[[ RECORD EXTRACTS open ]]

(** * Lead-generation pipeline: rate-limited transport and workflow orchestrator

    Shallow embedding of
    - [utils/api-client.js]   (class [APIClient]: [_rateLimit], [request],
      [get], [post], [put]),
    - [utils/logger.js]       (class [Logger]: [error]),
    - [modules/enrichment.js] (class [EnrichmentModule]: [enrichPeopleBulk],
      [enrichOrganizationsBulk]),
    - [modules/search.js], [modules/contacts.js], [modules/outreach.js]
      ([searchPeople], [createContact], [addContactsToSequence]),
    - [workflows/lead-workflow.js] (class [LeadWorkflow]: [generateLeads],
      [findDecisionMakers]).

    Asynchronous code is written in state-passing style: an [await] is the
    point where the callee's effect on the outside world is applied.  Remote
    collaborators are functions on an abstract world, so that they may answer
    differently on every call.  What the logger prints is left out; what is
    kept of it is that [logger.error], called in the [catch] block of
    [generateLeads], throws on a value it cannot print.

    Conventions: objects are records whose fields keep their JavaScript
    names; a field that may be [undefined] is an [option]; counters and
    indices are naturals, times are integers (milliseconds),
    [60000 / rateLimit] is an exact rational.  The transport and the modules
    built on it throw [Error] objects, given by their [message]; the
    collaborators of the workflow, taken as black boxes, may throw any
    value, and return result objects of the shape the modules give them.
    Synchronous code takes no time; time passes only at an [await]. *)

From Stdlib Require Import String ZArith QArith Qround Lqa Lia Bool Arith List.
Import ListNotations.

Local Open Scope nat_scope.

(* ===================================================================== *)
(** * Part I: the program                                                  *)
(* ===================================================================== *)

(** ** JavaScript values used by the code *)
Module Js.

(** A field holding a string, or [undefined]. *)
Definition jsstr := option string.

(** Truthiness of such a field: [undefined] and the empty string are falsy. *)
Definition truthy (v : jsstr) : bool :=
  match v with
  | None => false
  | Some s => negb (String.eqb s "")
  end.

(** [a || b] on string fields. *)
Definition or_else (a b : jsstr) : jsstr := if truthy a then a else b.

(** Interpolation [`${v}`] of a string field. *)
Definition show (v : jsstr) : string :=
  match v with
  | None => "undefined"
  | Some s => s
  end.

(** [Array.prototype.slice(start, end)] for indices [0 <= start <= end]. *)
Definition slice {A : Type} (l : list A) (start stop : nat) : list A :=
  firstn (stop - start) (skipn start l).

(** A thrown value, as far as a [catch] block that logs it and reads
    [error.message] can tell: [undefined] and [null], on which the read
    itself throws a TypeError; any other value, with what [.message] reads on
    it: a string, or [undefined] for a value without one (a thrown string, a
    plain object); and among the latter, set apart, a value that cannot be
    printed: one of which [JSON.stringify] refuses the [message], the [stack]
    or the [response.data] with the TypeError [type_error] (a circular
    structure, a BigInt). *)
Inductive thrown : Type :=
| Undefined
| Null
| Value (message : jsstr)
| Unprintable (message : jsstr) (type_error : string).

(** [new Error(message)] *)
Definition Error (message : string) : thrown := Value (Some message).

(** The result of an awaited call: a value, or what was thrown, given as
    an [E]. *)
Inductive outcome_of (E A : Type) : Type :=
| Ret (a : A)
| Throw (error : E).
Arguments Ret {E A} a.
Arguments Throw {E A} error.

(** A call that throws, when it does, an [Error] object, given by its
    [message]. *)
Abbreviation outcome := (outcome_of string).

(** A call that may throw any value. *)
Abbreviation awaited := (outcome_of thrown).

(** An [Error] thrown by the transport or by a module, as a thrown
    value. *)
Definition as_awaited {A} (r : outcome A) : awaited A :=
  match r with
  | Ret a => Ret a
  | Throw message => Throw (Error message)
  end.

(** [error.message]: what the read gives, or the message of the TypeError
    it throws. *)
Definition message_of (error : thrown) : outcome jsstr :=
  match error with
  | Undefined =>
      Throw "Cannot read properties of undefined (reading 'message')"%string
  | Null => Throw "Cannot read properties of null (reading 'message')"%string
  | Value message | Unprintable message _ => Ret message
  end.

End Js.
Import Js.

(** ** [utils/logger.js]

    What the methods print is left out.  [info], [success], [warn] and
    [debug] are given numbers, strings and objects made of them, as the
    types below have it, which [JSON.stringify] always accepts; they are
    left out altogether. *)
Module Logger.

(** [error(message, error)]: a falsy [error] is not looked into; of any
    other the [message], the [stack] and the [response.data] are collected
    and passed to [JSON.stringify], which throws on a value it cannot
    print.  The [catch] blocks of the modules pass it the [Error] objects of
    the transport and of their own [try] blocks, which it prints. *)
Definition error (thrown_value : thrown) : outcome unit :=
  match thrown_value with
  | Unprintable _ type_error => Throw type_error
  | Undefined | Null | Value _ => Ret tt
  end.

End Logger.

(** ** The batching loop of [generateLeads] (step 2)

    [for (let i = 0; i < leadsToProcess.length; i += 10)
       batch = leadsToProcess.slice(i, i + 10)]                              *)
Module Batch.

Definition size : nat := 10.

(** The batches the loop header produces from index [i] on.  [fuel] bounds
    the number of iterations; the index grows by [size] each time, so
    [length l] iterations are always enough. *)
Fixpoint batches_from {A : Type} (fuel : nat) (l : list A) (i : nat)
  : list (list A) :=
  match fuel with
  | 0 => []
  | S fuel' =>
      if i <? length l
      then slice l i (i + size) :: batches_from fuel' l (i + size)
      else []
  end.

Definition batches {A : Type} (l : list A) : list (list A) :=
  batches_from (length l) l 0.

(** [ceil(a / b)] on naturals. *)
Definition ceil_div (a b : nat) : nat := (a + (b - 1)) / b.
(** * The incremental compilation cache of tsc_wrapped (cache.js)

    A shallow embedding of the classes [Cache], [FileCache],
    [ProgramAndFileCache], [CachedFileLoader] and [UncachedFileLoader],
    followed by the properties of the caching core.

    Conventions of the embedding:
    - a JavaScript [Map] is an association list in insertion order;
    - [undefined] is [None]; cache values are objects, hence truthy, so the
      tests [if (entry)] and [if (!sourceFile)] are tests for presence; a
      digest is a string, and the empty string is falsy;
    - methods are computations in a state monad over [this] and the ambient
      world (disk, heap readings, clock, telemetry); a [throw] keeps every
      mutation done before it;
    - counters are JavaScript numbers holding integers (exact below 2^53),
      modelled by [Z]; the quotient [originalSize / 2] is not an integer
      division and is modelled by [Q]. *)

From Stdlib Require Import String List ZArith QArith Bool Lia.
Import ListNotations.

Open Scope string_scope.
Open Scope list_scope.
Open Scope Z_scope.

Set Implicit Arguments.

(** ** JavaScript [Map] with string keys *)

Module JSMap.

Definition t (V : Type) : Type := list (string * V).

Definition empty {V : Type} : t V := [].

Definition is_key {V : Type} (key : string) (kv : string * V) : bool :=
  String.eqb (fst kv) key.

Fixpoint get {V : Type} (key : string) (m : t V) : option V :=
  match m with
  | [] => None
  | kv :: rest => if is_key key kv then Some (snd kv) else get key rest
  end.

Definition has {V : Type} (key : string) (m : t V) : bool :=
  existsb (is_key key) m.

(** Overwriting an existing key keeps its position. *)
Fixpoint replace {V : Type} (key : string) (v : V) (m : t V) : t V :=
  match m with
  | [] => []
  | kv :: rest =>
      if is_key key kv then (key, v) :: rest else kv :: replace key v rest
  end.

Definition set {V : Type} (key : string) (v : V) (m : t V) : t V :=
  if has key m then replace key v m else m ++ [(key, v)].

Definition delete {V : Type} (key : string) (m : t V) : t V :=
  filter (fun kv => negb (is_key key kv)) m.

Definition size {V : Type} (m : t V) : Z := Z.of_nat (length m).

Definition keys {V : Type} (m : t V) : list string := List.map fst m.
(** * tunneller: the HTTP-to-MQ request handler of [cmd_server.go]

    A shallow embedding of [serveCmd.HTTPHandler] and of the library calls it
    makes ([strings.Contains], [strings.Split], [strings.HasPrefix], string
    slicing), followed by the properties of the handler.

    Go strings are byte sequences; they are modelled by [string], whose
    characters are the 256 byte values.  [string(msg.Payload())] is the
    identity on bytes. *)

From Stdlib Require Import String Ascii List ZArith Lia Bool DecimalString.
Import ListNotations.
Open Scope string_scope.

(** ** Library functions used by the handler *)

Module strings.

(** [strings.HasPrefix(s, prefix)]. *)
Fixpoint HasPrefix (s prefix : string) {struct prefix} : bool :=
  match prefix with
  | EmptyString => true
  | String p prefix' =>
    match s with
    | EmptyString => false
    | String c s' => Ascii.eqb c p && HasPrefix s' prefix'
    end
  end.

(** [strings.Contains(s, substr)]: [substr] occurs at some offset of [s]. *)
Fixpoint Contains (s substr : string) : bool :=
  HasPrefix s substr ||
  match s with
  | EmptyString => false
  | String _ s' => Contains s' substr
  end.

[[ RECORD EXTRACTS closed ]]

(EXERCISE AIM) Reproduce exactly, and only, the part of the listing above that begins at the line with "indices are naturals, times" and goes on through the line with "value, and return".

(ANSWER TO THE EXERCISE)
    indices are naturals, times are integers (milliseconds),
    [60000 / rateLimit] is an exact rational.  The transport and the modules
    built on it throw [Error] objects, given by their [message]; the
    collaborators of the workflow, taken as black boxes, may throw any
    value, and return result objects of the shape the modules give them.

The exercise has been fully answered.